- _ACTIVITY_
Write the data below out again, exactly as each line reads.

- _SUPPLIED MATERIAL_
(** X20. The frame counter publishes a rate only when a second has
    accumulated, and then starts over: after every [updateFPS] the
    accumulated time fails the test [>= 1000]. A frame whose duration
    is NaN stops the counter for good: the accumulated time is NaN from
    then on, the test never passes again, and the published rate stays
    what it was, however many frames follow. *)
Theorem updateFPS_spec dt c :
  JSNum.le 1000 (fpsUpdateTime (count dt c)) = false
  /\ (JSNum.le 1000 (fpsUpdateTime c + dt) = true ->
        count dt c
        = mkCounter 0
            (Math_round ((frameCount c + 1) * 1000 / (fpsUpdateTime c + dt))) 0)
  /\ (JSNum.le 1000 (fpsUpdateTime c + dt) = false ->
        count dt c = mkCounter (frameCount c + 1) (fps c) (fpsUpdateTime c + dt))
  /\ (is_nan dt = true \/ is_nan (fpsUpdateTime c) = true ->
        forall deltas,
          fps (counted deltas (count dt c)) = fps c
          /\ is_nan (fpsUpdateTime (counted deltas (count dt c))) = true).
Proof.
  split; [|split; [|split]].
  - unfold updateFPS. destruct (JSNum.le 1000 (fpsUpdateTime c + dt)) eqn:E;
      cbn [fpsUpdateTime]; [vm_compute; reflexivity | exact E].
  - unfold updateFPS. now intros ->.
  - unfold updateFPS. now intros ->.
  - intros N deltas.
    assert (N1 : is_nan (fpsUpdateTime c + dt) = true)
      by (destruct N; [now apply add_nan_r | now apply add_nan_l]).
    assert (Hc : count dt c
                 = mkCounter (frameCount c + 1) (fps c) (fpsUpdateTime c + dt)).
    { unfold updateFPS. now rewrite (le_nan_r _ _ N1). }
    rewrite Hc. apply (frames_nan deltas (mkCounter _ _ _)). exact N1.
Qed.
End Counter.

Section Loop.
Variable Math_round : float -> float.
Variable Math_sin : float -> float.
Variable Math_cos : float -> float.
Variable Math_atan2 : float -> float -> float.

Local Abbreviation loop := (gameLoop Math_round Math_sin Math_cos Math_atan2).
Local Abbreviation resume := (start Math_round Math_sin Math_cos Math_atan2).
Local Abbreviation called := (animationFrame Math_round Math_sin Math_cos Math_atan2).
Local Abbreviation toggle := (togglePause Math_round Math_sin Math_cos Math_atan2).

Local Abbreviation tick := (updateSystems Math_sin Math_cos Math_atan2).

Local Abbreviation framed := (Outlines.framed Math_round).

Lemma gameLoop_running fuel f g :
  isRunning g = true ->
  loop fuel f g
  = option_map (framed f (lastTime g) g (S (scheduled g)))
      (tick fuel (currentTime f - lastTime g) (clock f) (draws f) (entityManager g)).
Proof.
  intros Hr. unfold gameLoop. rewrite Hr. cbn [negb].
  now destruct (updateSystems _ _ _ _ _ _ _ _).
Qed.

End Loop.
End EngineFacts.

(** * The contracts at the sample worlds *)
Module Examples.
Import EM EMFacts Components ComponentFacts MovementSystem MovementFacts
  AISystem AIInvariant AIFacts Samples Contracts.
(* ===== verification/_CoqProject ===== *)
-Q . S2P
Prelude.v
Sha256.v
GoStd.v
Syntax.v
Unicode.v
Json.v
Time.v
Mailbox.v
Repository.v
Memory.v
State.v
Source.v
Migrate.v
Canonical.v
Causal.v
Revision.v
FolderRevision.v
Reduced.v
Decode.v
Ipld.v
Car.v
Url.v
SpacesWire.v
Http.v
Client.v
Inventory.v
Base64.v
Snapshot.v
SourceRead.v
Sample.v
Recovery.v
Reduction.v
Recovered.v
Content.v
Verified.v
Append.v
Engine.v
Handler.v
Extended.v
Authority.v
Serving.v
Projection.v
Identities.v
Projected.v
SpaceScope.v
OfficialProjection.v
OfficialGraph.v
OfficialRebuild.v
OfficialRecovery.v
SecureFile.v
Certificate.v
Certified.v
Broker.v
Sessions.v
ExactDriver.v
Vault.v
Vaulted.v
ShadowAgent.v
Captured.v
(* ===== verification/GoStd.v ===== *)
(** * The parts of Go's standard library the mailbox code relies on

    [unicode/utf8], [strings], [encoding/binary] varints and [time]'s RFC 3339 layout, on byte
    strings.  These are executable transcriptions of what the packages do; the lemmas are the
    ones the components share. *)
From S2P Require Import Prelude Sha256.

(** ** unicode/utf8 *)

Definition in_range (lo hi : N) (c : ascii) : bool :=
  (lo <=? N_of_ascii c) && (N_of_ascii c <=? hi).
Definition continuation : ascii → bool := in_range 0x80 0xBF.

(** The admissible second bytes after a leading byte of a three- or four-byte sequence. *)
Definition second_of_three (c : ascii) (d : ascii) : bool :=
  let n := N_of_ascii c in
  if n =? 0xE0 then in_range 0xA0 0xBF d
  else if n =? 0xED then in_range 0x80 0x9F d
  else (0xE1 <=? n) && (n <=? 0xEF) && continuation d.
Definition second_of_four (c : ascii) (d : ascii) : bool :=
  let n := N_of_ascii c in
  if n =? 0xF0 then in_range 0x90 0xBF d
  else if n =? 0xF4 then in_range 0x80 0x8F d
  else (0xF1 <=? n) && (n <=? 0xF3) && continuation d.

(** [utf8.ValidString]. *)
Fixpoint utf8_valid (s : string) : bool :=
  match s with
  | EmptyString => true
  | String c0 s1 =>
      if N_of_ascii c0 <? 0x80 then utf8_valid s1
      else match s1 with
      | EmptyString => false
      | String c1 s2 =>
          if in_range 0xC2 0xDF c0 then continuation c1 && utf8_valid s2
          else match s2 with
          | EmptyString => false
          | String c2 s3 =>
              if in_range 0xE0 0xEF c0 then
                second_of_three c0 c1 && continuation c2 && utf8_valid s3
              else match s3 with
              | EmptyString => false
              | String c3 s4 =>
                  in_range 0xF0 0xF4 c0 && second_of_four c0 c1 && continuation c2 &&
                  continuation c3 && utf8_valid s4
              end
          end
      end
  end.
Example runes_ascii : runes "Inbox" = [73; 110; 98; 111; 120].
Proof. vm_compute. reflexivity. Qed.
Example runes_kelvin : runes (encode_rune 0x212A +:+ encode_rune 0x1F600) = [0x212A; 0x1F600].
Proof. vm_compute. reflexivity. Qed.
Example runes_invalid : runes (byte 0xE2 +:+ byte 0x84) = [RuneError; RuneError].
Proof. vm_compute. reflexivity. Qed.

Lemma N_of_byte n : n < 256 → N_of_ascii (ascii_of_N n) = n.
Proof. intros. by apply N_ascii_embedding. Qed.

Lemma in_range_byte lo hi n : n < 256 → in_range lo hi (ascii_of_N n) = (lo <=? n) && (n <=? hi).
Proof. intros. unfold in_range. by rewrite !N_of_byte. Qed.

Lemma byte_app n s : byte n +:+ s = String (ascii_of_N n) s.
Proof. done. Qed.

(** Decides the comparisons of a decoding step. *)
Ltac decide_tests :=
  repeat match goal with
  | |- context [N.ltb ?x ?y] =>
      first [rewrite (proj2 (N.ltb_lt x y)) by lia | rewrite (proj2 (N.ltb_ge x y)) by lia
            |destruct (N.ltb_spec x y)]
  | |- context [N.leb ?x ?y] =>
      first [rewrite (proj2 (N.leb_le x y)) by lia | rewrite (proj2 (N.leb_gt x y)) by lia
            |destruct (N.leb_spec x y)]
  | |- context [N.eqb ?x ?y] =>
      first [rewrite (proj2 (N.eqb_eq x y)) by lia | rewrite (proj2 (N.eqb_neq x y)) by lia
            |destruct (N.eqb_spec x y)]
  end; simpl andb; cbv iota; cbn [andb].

- _RESPONSE AREA_
(** X20. The frame counter publishes a rate only when a second has
    accumulated, and then starts over: after every [updateFPS] the
    accumulated time fails the test [>= 1000]. A frame whose duration
    is NaN stops the counter for good: the accumulated time is NaN from
    then on, the test never passes again, and the published rate stays
    what it was, however many frames follow. *)
Theorem updateFPS_spec dt c :
  JSNum.le 1000 (fpsUpdateTime (count dt c)) = false
  /\ (JSNum.le 1000 (fpsUpdateTime c + dt) = true ->
        count dt c
        = mkCounter 0
            (Math_round ((frameCount c + 1) * 1000 / (fpsUpdateTime c + dt))) 0)
  /\ (JSNum.le 1000 (fpsUpdateTime c + dt) = false ->
        count dt c = mkCounter (frameCount c + 1) (fps c) (fpsUpdateTime c + dt))
  /\ (is_nan dt = true \/ is_nan (fpsUpdateTime c) = true ->
        forall deltas,
          fps (counted deltas (count dt c)) = fps c
          /\ is_nan (fpsUpdateTime (counted deltas (count dt c))) = true).
Proof.
  split; [|split; [|split]].
  - unfold updateFPS. destruct (JSNum.le 1000 (fpsUpdateTime c + dt)) eqn:E;
      cbn [fpsUpdateTime]; [vm_compute; reflexivity | exact E].
  - unfold updateFPS. now intros ->.
  - unfold updateFPS. now intros ->.
  - intros N deltas.
    assert (N1 : is_nan (fpsUpdateTime c + dt) = true)
      by (destruct N; [now apply add_nan_r | now apply add_nan_l]).
    assert (Hc : count dt c
                 = mkCounter (frameCount c + 1) (fps c) (fpsUpdateTime c + dt)).
    { unfold updateFPS. now rewrite (le_nan_r _ _ N1). }
    rewrite Hc. apply (frames_nan deltas (mkCounter _ _ _)). exact N1.
Qed.
End Counter.

Section Loop.
Variable Math_round : float -> float.
Variable Math_sin : float -> float.
Variable Math_cos : float -> float.
Variable Math_atan2 : float -> float -> float.

Local Abbreviation loop := (gameLoop Math_round Math_sin Math_cos Math_atan2).
Local Abbreviation resume := (start Math_round Math_sin Math_cos Math_atan2).
Local Abbreviation called := (animationFrame Math_round Math_sin Math_cos Math_atan2).
Local Abbreviation toggle := (togglePause Math_round Math_sin Math_cos Math_atan2).

Local Abbreviation tick := (updateSystems Math_sin Math_cos Math_atan2).

Local Abbreviation framed := (Outlines.framed Math_round).

Lemma gameLoop_running fuel f g :
  isRunning g = true ->
  loop fuel f g
  = option_map (framed f (lastTime g) g (S (scheduled g)))
      (tick fuel (currentTime f - lastTime g) (clock f) (draws f) (entityManager g)).
Proof.
  intros Hr. unfold gameLoop. rewrite Hr. cbn [negb].
  now destruct (updateSystems _ _ _ _ _ _ _ _).
Qed.

End Loop.
End EngineFacts.

(** * The contracts at the sample worlds *)
Module Examples.
Import EM EMFacts Components ComponentFacts MovementSystem MovementFacts
  AISystem AIInvariant AIFacts Samples Contracts.
(* ===== verification/_CoqProject ===== *)
-Q . S2P
Prelude.v
Sha256.v
GoStd.v
Syntax.v
Unicode.v
Json.v
Time.v
Mailbox.v
Repository.v
Memory.v
State.v
Source.v
Migrate.v
Canonical.v
Causal.v
Revision.v
FolderRevision.v
Reduced.v
Decode.v
Ipld.v
Car.v
Url.v
SpacesWire.v
Http.v
Client.v
Inventory.v
Base64.v
Snapshot.v
SourceRead.v
Sample.v
Recovery.v
Reduction.v
Recovered.v
Content.v
Verified.v
Append.v
Engine.v
Handler.v
Extended.v
Authority.v
Serving.v
Projection.v
Identities.v
Projected.v
SpaceScope.v
OfficialProjection.v
OfficialGraph.v
OfficialRebuild.v
OfficialRecovery.v
SecureFile.v
Certificate.v
Certified.v
Broker.v
Sessions.v
ExactDriver.v
Vault.v
Vaulted.v
ShadowAgent.v
Captured.v
(* ===== verification/GoStd.v ===== *)
(** * The parts of Go's standard library the mailbox code relies on

    [unicode/utf8], [strings], [encoding/binary] varints and [time]'s RFC 3339 layout, on byte
    strings.  These are executable transcriptions of what the packages do; the lemmas are the
    ones the components share. *)
From S2P Require Import Prelude Sha256.

(** ** unicode/utf8 *)

Definition in_range (lo hi : N) (c : ascii) : bool :=
  (lo <=? N_of_ascii c) && (N_of_ascii c <=? hi).
Definition continuation : ascii → bool := in_range 0x80 0xBF.

(** The admissible second bytes after a leading byte of a three- or four-byte sequence. *)
Definition second_of_three (c : ascii) (d : ascii) : bool :=
  let n := N_of_ascii c in
  if n =? 0xE0 then in_range 0xA0 0xBF d
  else if n =? 0xED then in_range 0x80 0x9F d
  else (0xE1 <=? n) && (n <=? 0xEF) && continuation d.
Definition second_of_four (c : ascii) (d : ascii) : bool :=
  let n := N_of_ascii c in
  if n =? 0xF0 then in_range 0x90 0xBF d
  else if n =? 0xF4 then in_range 0x80 0x8F d
  else (0xF1 <=? n) && (n <=? 0xF3) && continuation d.

(** [utf8.ValidString]. *)
Fixpoint utf8_valid (s : string) : bool :=
  match s with
  | EmptyString => true
  | String c0 s1 =>
      if N_of_ascii c0 <? 0x80 then utf8_valid s1
      else match s1 with
      | EmptyString => false
      | String c1 s2 =>
          if in_range 0xC2 0xDF c0 then continuation c1 && utf8_valid s2
          else match s2 with
          | EmptyString => false
          | String c2 s3 =>
              if in_range 0xE0 0xEF c0 then
                second_of_three c0 c1 && continuation c2 && utf8_valid s3
              else match s3 with
              | EmptyString => false
              | String c3 s4 =>
                  in_range 0xF0 0xF4 c0 && second_of_four c0 c1 && continuation c2 &&
                  continuation c3 && utf8_valid s4
              end
          end
      end
  end.
Example runes_ascii : runes "Inbox" = [73; 110; 98; 111; 120].
Proof. vm_compute. reflexivity. Qed.
Example runes_kelvin : runes (encode_rune 0x212A +:+ encode_rune 0x1F600) = [0x212A; 0x1F600].
Proof. vm_compute. reflexivity. Qed.
Example runes_invalid : runes (byte 0xE2 +:+ byte 0x84) = [RuneError; RuneError].
Proof. vm_compute. reflexivity. Qed.

Lemma N_of_byte n : n < 256 → N_of_ascii (ascii_of_N n) = n.
Proof. intros. by apply N_ascii_embedding. Qed.

Lemma in_range_byte lo hi n : n < 256 → in_range lo hi (ascii_of_N n) = (lo <=? n) && (n <=? hi).
Proof. intros. unfold in_range. by rewrite !N_of_byte. Qed.

Lemma byte_app n s : byte n +:+ s = String (ascii_of_N n) s.
Proof. done. Qed.

(** Decides the comparisons of a decoding step. *)
Ltac decide_tests :=
  repeat match goal with
  | |- context [N.ltb ?x ?y] =>
      first [rewrite (proj2 (N.ltb_lt x y)) by lia | rewrite (proj2 (N.ltb_ge x y)) by lia
            |destruct (N.ltb_spec x y)]
  | |- context [N.leb ?x ?y] =>
      first [rewrite (proj2 (N.leb_le x y)) by lia | rewrite (proj2 (N.leb_gt x y)) by lia
            |destruct (N.leb_spec x y)]
  | |- context [N.eqb ?x ?y] =>
      first [rewrite (proj2 (N.eqb_eq x y)) by lia | rewrite (proj2 (N.eqb_neq x y)) by lia
            |destruct (N.eqb_spec x y)]
  end; simpl andb; cbv iota; cbn [andb].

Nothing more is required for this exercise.